## SUPPLIED MATERIAL

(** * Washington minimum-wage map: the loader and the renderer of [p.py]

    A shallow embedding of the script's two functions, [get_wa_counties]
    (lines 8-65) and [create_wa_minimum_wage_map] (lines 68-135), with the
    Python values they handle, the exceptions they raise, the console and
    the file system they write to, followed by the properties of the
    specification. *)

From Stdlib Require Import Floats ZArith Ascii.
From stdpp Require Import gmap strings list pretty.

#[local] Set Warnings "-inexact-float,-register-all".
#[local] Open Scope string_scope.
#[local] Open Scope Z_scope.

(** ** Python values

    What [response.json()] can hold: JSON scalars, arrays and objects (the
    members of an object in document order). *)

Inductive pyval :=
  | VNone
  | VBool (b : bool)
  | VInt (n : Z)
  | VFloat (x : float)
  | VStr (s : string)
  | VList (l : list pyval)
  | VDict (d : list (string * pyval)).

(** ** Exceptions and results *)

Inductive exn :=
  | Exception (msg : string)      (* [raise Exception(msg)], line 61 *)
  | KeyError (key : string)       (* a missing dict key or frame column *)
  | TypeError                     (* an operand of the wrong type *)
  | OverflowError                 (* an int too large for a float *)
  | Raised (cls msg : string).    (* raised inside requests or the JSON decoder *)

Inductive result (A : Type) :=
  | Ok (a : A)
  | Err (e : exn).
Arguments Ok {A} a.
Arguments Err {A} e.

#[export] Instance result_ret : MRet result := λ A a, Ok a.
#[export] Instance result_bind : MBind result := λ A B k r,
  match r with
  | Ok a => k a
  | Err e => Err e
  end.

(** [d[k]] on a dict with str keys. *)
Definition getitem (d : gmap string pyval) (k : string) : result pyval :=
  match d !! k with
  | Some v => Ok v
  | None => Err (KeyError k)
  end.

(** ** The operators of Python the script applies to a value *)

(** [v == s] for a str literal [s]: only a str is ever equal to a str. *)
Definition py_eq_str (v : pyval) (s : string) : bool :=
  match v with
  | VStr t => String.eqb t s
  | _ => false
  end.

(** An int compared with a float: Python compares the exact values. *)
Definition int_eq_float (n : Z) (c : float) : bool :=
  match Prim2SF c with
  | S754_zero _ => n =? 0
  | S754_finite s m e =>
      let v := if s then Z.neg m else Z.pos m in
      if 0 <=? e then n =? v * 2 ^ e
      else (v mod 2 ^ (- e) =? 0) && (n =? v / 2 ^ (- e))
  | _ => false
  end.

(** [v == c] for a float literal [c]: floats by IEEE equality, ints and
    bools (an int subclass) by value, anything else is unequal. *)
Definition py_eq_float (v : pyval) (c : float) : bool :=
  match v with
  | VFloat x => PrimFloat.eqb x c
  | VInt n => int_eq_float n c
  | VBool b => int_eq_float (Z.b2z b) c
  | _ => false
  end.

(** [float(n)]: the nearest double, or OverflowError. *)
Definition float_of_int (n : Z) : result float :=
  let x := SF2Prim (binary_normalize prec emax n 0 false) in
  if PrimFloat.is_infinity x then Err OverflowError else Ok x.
==
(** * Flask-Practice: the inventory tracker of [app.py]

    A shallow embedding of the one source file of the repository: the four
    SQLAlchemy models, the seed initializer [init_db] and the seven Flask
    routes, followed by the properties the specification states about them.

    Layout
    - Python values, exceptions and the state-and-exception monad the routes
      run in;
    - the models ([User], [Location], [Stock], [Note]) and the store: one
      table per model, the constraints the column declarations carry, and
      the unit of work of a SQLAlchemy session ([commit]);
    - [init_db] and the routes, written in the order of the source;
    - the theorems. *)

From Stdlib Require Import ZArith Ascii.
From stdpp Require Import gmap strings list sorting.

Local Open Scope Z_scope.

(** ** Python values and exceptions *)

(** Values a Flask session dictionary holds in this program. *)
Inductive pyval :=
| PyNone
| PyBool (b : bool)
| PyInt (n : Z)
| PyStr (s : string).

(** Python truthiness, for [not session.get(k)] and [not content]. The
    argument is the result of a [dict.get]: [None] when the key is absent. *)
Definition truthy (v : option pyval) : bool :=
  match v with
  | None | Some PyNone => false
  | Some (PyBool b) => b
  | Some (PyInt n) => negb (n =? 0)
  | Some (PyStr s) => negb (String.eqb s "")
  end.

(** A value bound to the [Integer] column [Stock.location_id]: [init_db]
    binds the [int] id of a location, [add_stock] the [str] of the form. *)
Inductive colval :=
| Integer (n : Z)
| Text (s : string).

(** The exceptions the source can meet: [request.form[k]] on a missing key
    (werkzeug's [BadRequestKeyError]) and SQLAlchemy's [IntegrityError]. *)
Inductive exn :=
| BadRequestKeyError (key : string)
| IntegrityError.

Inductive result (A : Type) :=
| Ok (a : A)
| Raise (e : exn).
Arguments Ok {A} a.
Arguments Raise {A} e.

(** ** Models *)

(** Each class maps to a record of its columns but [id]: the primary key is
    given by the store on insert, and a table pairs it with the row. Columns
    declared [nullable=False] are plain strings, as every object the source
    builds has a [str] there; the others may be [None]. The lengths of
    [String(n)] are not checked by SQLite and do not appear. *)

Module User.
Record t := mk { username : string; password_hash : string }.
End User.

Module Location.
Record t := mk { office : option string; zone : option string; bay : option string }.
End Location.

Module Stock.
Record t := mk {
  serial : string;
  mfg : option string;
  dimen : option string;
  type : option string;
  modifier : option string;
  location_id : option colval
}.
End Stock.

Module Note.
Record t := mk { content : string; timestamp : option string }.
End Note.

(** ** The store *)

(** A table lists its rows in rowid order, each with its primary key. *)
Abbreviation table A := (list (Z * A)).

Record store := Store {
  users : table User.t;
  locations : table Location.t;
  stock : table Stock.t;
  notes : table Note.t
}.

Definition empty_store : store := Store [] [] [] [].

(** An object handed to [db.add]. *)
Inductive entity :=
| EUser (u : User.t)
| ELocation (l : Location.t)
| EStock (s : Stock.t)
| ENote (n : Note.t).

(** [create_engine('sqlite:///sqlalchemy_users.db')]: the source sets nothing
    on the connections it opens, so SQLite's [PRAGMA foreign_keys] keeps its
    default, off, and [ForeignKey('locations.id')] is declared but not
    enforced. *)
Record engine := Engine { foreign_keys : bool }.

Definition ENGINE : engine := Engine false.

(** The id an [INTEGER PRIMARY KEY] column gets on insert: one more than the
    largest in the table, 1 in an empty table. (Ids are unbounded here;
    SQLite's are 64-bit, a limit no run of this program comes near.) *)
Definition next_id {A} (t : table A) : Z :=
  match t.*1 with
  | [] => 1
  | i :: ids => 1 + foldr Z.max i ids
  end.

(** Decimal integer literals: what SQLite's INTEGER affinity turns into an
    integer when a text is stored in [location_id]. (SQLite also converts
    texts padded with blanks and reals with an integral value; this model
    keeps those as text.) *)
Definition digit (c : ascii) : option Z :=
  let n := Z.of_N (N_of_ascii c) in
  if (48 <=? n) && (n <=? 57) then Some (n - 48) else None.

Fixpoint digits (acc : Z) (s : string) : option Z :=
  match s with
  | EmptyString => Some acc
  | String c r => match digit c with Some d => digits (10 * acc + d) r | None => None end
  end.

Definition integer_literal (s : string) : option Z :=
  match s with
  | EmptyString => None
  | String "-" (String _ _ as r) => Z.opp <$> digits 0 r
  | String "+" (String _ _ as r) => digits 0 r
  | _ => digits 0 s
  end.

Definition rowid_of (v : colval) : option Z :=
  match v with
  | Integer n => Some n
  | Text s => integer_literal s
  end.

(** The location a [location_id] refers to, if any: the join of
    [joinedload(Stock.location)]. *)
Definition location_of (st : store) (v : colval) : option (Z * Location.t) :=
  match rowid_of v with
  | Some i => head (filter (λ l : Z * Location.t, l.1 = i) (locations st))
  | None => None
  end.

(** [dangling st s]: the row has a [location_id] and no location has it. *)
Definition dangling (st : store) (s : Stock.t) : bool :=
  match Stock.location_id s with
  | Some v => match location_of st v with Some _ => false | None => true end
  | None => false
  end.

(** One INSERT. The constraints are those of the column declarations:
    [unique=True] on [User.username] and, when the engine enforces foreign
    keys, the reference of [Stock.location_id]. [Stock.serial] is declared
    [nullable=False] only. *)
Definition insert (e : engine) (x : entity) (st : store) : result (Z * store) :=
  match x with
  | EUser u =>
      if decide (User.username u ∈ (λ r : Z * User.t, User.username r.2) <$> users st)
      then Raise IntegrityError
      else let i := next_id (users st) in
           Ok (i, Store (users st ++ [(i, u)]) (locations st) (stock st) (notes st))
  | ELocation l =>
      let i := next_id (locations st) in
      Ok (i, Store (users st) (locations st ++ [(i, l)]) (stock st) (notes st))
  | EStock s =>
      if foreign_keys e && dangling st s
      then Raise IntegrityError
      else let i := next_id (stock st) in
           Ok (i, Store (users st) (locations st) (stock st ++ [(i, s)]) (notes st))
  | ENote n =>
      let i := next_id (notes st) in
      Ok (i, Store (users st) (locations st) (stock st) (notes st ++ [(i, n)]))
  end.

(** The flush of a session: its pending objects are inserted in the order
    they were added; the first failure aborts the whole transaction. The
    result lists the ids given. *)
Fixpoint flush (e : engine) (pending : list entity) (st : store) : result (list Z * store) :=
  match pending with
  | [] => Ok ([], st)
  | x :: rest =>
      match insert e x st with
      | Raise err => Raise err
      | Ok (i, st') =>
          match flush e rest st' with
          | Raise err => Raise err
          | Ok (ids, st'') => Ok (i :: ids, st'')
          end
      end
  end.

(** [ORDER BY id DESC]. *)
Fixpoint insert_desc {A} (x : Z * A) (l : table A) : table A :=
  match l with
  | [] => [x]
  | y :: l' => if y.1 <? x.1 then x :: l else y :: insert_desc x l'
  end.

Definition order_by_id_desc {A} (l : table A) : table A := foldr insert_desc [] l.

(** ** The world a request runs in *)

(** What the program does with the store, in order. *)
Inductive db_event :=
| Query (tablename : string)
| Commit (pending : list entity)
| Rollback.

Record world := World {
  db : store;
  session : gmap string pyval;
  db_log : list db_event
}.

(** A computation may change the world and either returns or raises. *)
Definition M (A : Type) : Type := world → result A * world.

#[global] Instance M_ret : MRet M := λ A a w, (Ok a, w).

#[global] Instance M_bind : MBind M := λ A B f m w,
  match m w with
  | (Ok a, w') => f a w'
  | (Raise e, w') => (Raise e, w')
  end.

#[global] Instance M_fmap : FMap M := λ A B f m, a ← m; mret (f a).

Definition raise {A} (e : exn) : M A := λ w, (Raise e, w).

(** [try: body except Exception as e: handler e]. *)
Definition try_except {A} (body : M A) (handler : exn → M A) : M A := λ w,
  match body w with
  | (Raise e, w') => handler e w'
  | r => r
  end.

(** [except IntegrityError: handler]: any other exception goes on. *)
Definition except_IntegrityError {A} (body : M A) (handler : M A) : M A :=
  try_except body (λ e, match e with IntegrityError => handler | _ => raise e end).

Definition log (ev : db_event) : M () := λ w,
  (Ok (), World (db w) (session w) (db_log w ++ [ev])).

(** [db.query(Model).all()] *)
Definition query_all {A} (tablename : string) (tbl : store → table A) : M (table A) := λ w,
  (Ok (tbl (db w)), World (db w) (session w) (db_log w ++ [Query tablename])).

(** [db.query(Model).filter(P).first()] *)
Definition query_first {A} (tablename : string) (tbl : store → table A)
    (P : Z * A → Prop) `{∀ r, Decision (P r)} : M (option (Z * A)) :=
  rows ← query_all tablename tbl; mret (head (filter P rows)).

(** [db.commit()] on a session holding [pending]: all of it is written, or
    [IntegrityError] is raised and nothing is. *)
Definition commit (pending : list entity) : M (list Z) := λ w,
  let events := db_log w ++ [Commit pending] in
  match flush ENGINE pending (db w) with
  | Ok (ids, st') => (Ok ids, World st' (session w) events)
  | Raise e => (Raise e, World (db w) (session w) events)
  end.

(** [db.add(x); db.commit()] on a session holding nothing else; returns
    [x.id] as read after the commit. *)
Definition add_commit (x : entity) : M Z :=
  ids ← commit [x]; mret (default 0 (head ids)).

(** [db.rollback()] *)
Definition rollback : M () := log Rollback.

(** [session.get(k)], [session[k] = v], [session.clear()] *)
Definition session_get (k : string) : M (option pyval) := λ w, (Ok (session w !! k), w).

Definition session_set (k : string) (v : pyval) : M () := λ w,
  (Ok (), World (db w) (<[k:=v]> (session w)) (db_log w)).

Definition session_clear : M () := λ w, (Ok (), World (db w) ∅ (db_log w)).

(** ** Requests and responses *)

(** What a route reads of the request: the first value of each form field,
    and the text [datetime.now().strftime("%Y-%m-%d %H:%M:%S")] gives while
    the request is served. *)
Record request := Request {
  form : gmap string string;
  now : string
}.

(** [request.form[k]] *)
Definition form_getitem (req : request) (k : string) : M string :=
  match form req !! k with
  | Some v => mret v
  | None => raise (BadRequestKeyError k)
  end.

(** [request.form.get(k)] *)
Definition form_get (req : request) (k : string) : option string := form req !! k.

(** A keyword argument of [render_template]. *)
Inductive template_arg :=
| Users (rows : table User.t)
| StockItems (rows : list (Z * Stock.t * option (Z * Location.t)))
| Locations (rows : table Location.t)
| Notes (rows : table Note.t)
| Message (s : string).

## WORK REQUEST
Scan the records for the word "returns", and copy each line where it is found.

## TASK RESULT
(** A computation may change the world and either returns or raises. *)
(** [db.add(x); db.commit()] on a session holding nothing else; returns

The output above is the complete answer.